ДНК, в которой записаны гены, постоянно пребывает в комплексе с упаковочными белками гистонами. Белковая упаковка может быть очень плотной, и тогда гены недоступны для работы, или же, наоборот, белки-упаковщики делают ДНК открытой, и с неё можно считывать информацию. Состояние белковой упаковки зависит от химических модификаций на гистонах (эти модификации называют эпигенетическими).


Цель исследователей была в том, чтобы понять,  как меняется упаковка ДНК в хромосомах энграммных клеток при формировании памяти. Эксперименты ставили с мышами, у которых энграммные клетки были помечены так, чтобы за ними можно было наблюдать вживую, прямо в мозге мыши. Животных сажали в специальную клетку, по полу которой пробегал слабый электрический ток. Мыши начинали запоминать, что сидеть в клетке не очень приятно, и энграммные клетки в их мозге начинали флуоресцировать.


Поначалу авторы работы увидели, что множество участков ДНК в энграммных клетках распаковываются. Почти все эти участки были без белковых генов, но зато они заключали в себе так называемые энхансеры – регуляторные последовательности, которые стимулируют работу «настоящих» генов, то есть тех, которые кодируют белковые молекулы. Иными словами, поначалу клетка обходится теми генами, которые уже активны, и оставляет их активность генов той же, что и была – но готовится активировать гены сильнее.


Энхансеры часто находятся далеко от тех генов, которые они стимулируют. То есть чтобы был эффект, нить ДНК нужно изогнуть и сблизить энхансер и ген. Именно это видели в энграммных клетках через пять дней после того, как мышей учили бояться электроклетки: распакованные энхансеры сближались с генами. В таком виде они всё ещё не стимулировали активность генов. Но если мышь снова оказывалась в неприятной клетке, то вот тут энхансеры начинали работать – активность генов повышалась, и это были как раз те гены, которые укрепляют уже существующие синапсы и готовят нейрон сформировать новые межнейронные соединения.


Можно сказать, что энграммная клетка сначала ждёт, окажется ли новая информация существенной.

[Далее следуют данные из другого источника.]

(* ===== verification/Prelude.v ===== *)
(** * asynclear: a verification library for the kernel

    asynclear is a small asynchronous Unix-like kernel for RISC-V (Sv39) in Rust.
    Each user thread is a future: it enters user mode, traps, and handles the
    trap in [user_thread_loop]; an executor polls the ready threads. This library
    models the kernel's own logic as Rocq functions and proves what makes them
    correct. Paths below are relative to [src/crates/], those of the user library to
    [src/].

    ** The parts and the files that model them

    - [Prelude], [BTree], [Kst]: results with panics ([outcome]), checked machine
      arithmetic, bit flags, little-endian bytes, UTF-8; ordered maps as the
      standard library's [BTreeMap] iterates them; a state, error and panic monad
      with its Hoare rules. No source of the kernel, but what the others share.
    - [Address]: [utils/common/src/config.rs], [constant.rs],
      [libkernel/src/memory/address.rs], the linear mapping of [memory/mod.rs].
    - [Defines]: error codes, flags and structures of [utils/defines/src].
    - [IdAllocator]: [utils/idallocator], the allocator of pids and tids.
    - [FrameAllocator]: [memory/frame_allocator.rs] over the third-party buddy
      allocator (class [Buddy]) and the contents of physical memory ([Mem]).
    - [PageTable]: [memory/memory_space/page_table.rs] against the hardware's walk.
    - [VmArea], [MemorySpace], [SpaceOps], [Fork]: [vm_area.rs] and
      [memory_space/mod.rs]: areas, page faults, [mmap], [munmap], [brk], [fork]'s
      copy, recycling; [InitStack]: [init_stack.rs], the stack [exec] builds.
    - [UserCheck], [UserAccess]: [memory/user_check.rs], and the class
      [UserMemory] through which system calls see user memory.
    - [Trap], [Signal]: [libkernel/src/trap], [thread], [signal] and
      [kernel/src/syscall/signal.rs]: contexts, delivery, [rt_sigreturn].
    - [FdTable]: the descriptor table of [fs/file.rs] and its system calls.
    - [Process]: [libkernel/src/process], [thread/mod.rs] and
      [kernel/src/syscall/process.rs]; [ProcessTree] is the abstract process
      tree, [ProcessSteps] the refinement, [ProcessSpec] the system calls.
    - [Inode], [Pipe]: [fs/inode.rs] with [page_cache.rs], and [fs/pipe.rs].
    - [Fat], [DirEntry], [FatFile], [FatDir]: [utils/fat32] and
      [fs/fat32_vfs]: the volume, the allocation table, directory entries, files
      and directories.
    - [Vfs], [VfsSpec]: [fs/dentry.rs] and [fs/mod.rs]: the dentry cache, path walk
      and mounts, over the class [DirBackend] (the trait [DirInodeBackend]); the
      trees of [tmpfs], [devfs], [procfs] and [init_vfs] of [kernel/src/glue.rs].
    - [SysFs], [SysFsSpec], [SysFsPaths], [SysFsDemo]: open files of [fs/file.rs]
      and the calls of [kernel/src/syscall/fs.rs], over the class [World] (user
      memory and what is behind the inodes); a file system in memory.
    - [MemSyscalls]: [kernel/src/syscall/memory.rs].
    - [Tty]: [fs/devfs/src/tty.rs], [rtc.rs] and [drivers/qemu_uart].
    - [Executor], [ExecutorSpec]: [utils/executor], [arch/riscv_time],
      [kernel/src/syscall/time.rs] and [misc.rs]; the executor's states and steps.
    - [Machine], [MachineSpec], [MachineDemo]: the table of system calls
      ([kernel/src/syscall/mod.rs]), [sys_execve], the traps and the poll of a user
      thread ([kernel/src/glue.rs]), on a state that joins those of the
      components; the class [UserWorld] says that the file systems see the address
      space of the process and that the terminal is a part of its own.
    - [Locks]: [utils/klocks/src/kspin.rs] and [arch/riscv_guard]: the guards of
      [sstatus] and the spin locks, over harts and interrupts (class [SpinBase]).
    - [Boot]: [kernel/src/main.rs] and [lang_items.rs]: start-up, panic, shutdown.
    - [Drivers], [Disk]: [drivers/qemu_plic], [drivers/virtio_glue] and
      [kernel/src/drivers.rs] (classes [PlicDevice] and [VirtIOBlk]).
    - [ProcFs]: the text files of [fs/procfs].
    - [FatVfs], [FatVfsDemo]: [fs/fat32_vfs] behind the dentry cache and the file
      system calls, with the page cache in between.
    - [Tracer]: [utils/kernel_tracer], [kernel/src/tracer/mod.rs] and
      [libkernel/src/hart]: spans, log lines, the harts (classes [Slab], [AnsiStyle]).
    - [UserLib], [UserStart], [UserAbi]: [user/src/lib.rs], [console.rs] and
      [syscall.rs]: the library user programs are linked with; [Shell]:
      [user/src/bin/shell.rs], over the class [ShellEnv] (its system calls).

    ** How the code is modelled

    A [usize] is a [Z] in [0, 2^64); arithmetic is checked as under the dev
    profile, so that an overflow, a failed [assert!], an [unwrap] of [None], an
    index out of range or a [todo!] is [Panic] (in the state monad [Crash]). An
    error code is [Err] ([Fail], which keeps the state reached). A [BTreeMap] is a
    [gmap] with sorted iteration; where a [HashMap] is iterated its order is a
    parameter. Locks are held for a whole operation, so an operation is one
    atomic step; an [await] that suspends is the end of a step. An [Arc] is the
    key of an object in a store where sharing matters, and its value otherwise.
    Code of other crates is a class with the laws that crate documents: [Buddy],
    [AsyncChannel], [AsyncTask], [ArrayQueue], [BlockDevice], [EcoStr], [Chrono],
    [SpinBase], [PlicDevice], [VirtIOBlk], [Slab], [AnsiStyle], [UserHeap],
    [ProcessEnv] (the ELF parser, boot data, and whether [debug!] lines are
    logged); each is instantiated by a concrete one in the examples that witness
    the theorems.

    ** What the theorems show

    - Memory: [map] and [unmap] implement insertion and deletion in the
      translation the hardware performs; frames handed out were free; each
      operation of an address space keeps areas, page table and frames in step
      and has exactly its documented effect; [fork] copies areas, touched pages
      and mapped files without touching the parent; the initial stack is byte for
      byte the documented image; a check of a user range maps what it promises,
      or panics on a range that wraps around.
    - Signals and traps: a handler is entered and left without a trace in the
      integer registers and the mask (the floating-point unit keeps its
      values); masks and actions are what the system calls were given.
    - Processes: every handler moves a reachable kernel along the abstract process
      tree; links form a tree; shutdown means every process has ended; no wake-up
      of [wait4] is lost; [fork], [wait4] and [kill] on every branch.
    - Files: reads and writes through the page cache, descriptors, pipes as
      queues (but for the byte a failed read takes), the FAT32 volume from its
      boot sector and root directory to the bytes of its files.
    - The file tree: over every sequence of calls the tree, the mounts and the open
      files stay consistent and [umount] puts back the entry it hid; paths lead
      back to their directories; renames move exactly one entry of the cache and
      never make a cycle; [openat] creates what the file system gives it, [chdir]
      and [getcwd] agree, what is mounted is found and what is unmounted is gone.
    - Time: over every interleaving of interrupts, spawns and polls, a sleeper past
      its deadline is finished within a bounded number of steps and none ends
      before it; no reader of the terminal that asks for bytes is left asleep while
      there is input.
    - The machine: a page fault from the trap to the retry, to the end of the
      process or to the panic on file-backed areas; [clone] returns twice;
      null pointers are [EINVAL]; the floating-point registers survive a switch;
      [mmap], [munmap] and [brk] on every branch, and memory comes back after use.
    - Below the kernel: locks exclude their holders over every interleaving of
      harts and interrupts, and a handler never waits for a lock of the code it
      interrupted; one hart initialises, and the others run after it; external
      interrupts are claimed, served and completed; the block cache asks the
      device once and agrees with it; tracing does not panic unless an interrupt
      comes while its hart has the span stack borrowed, and names the spans a line
      was written in.
    - End to end: a path leads to the bytes of the clusters on the disk; a wrapper
      of the user library has the handler it means run; the arguments of [execve]
      reach [main]; an exit code reaches the parent; the memory a program allocates
      is its own; the shell shows what it will run.

    Lemmas that show code which does not do what it means to carry the
    counterexample as a closed computation (for example
    [Inode.write_at_loses_bytes]).

    ** Bounds and fuel

    Recursion that is not structural takes fuel that the callers set high enough:
    page loops the number of bytes left, cluster walks the number of clusters,
    the chain iteration the size of the table, directory iteration the number of
    entries, the pointers of [execve] the addresses below [2 ^ 64]; the theorems
    include that the result is reached. Running out of fuel is [Panic] or
    [None] and never a success. Page numbers of a file are below [2 ^ 29], the
    width the FAT code keeps of a sector index.

    ** Not modelled

    Assembly; the search of the device tree and the setting up of the kernel heap
    (third-party crates); the profiling feature of the tracer; the registers of the
    serial port but for the byte received; the pages of [tmpfs] files;
    [block_on], which runs a future before the executor exists; the test programs
    and build tools. Operations under a lock are single steps in every model but that
    of the locks, which shows that their critical sections exclude each other.
    Waits inside files and pipes run to their end in the machine; the executor's
    model has tasks that sleep. Dentries and open files are never taken out of
    their stores, as the last [Arc] would: what is dropped can no longer be reached
    from the tree or a descriptor. An exit of a thread is one step. *)
From stdpp Require Export prelude gmap list strings sorting.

На случай, если всё-таки окажется, у неё наготове есть молекулярные инструменты, которые усилят нервную цепь. Разные этапы усвоения информации видны в структуре хромосом, в поведении белков, которые связаны с хромосомной ДНК. Возможно, мы научимся в будущем по нашей воле управлять этими белками, чтобы заставлять память работать лучше, или наоборот, забывать то, что помнить не нужно.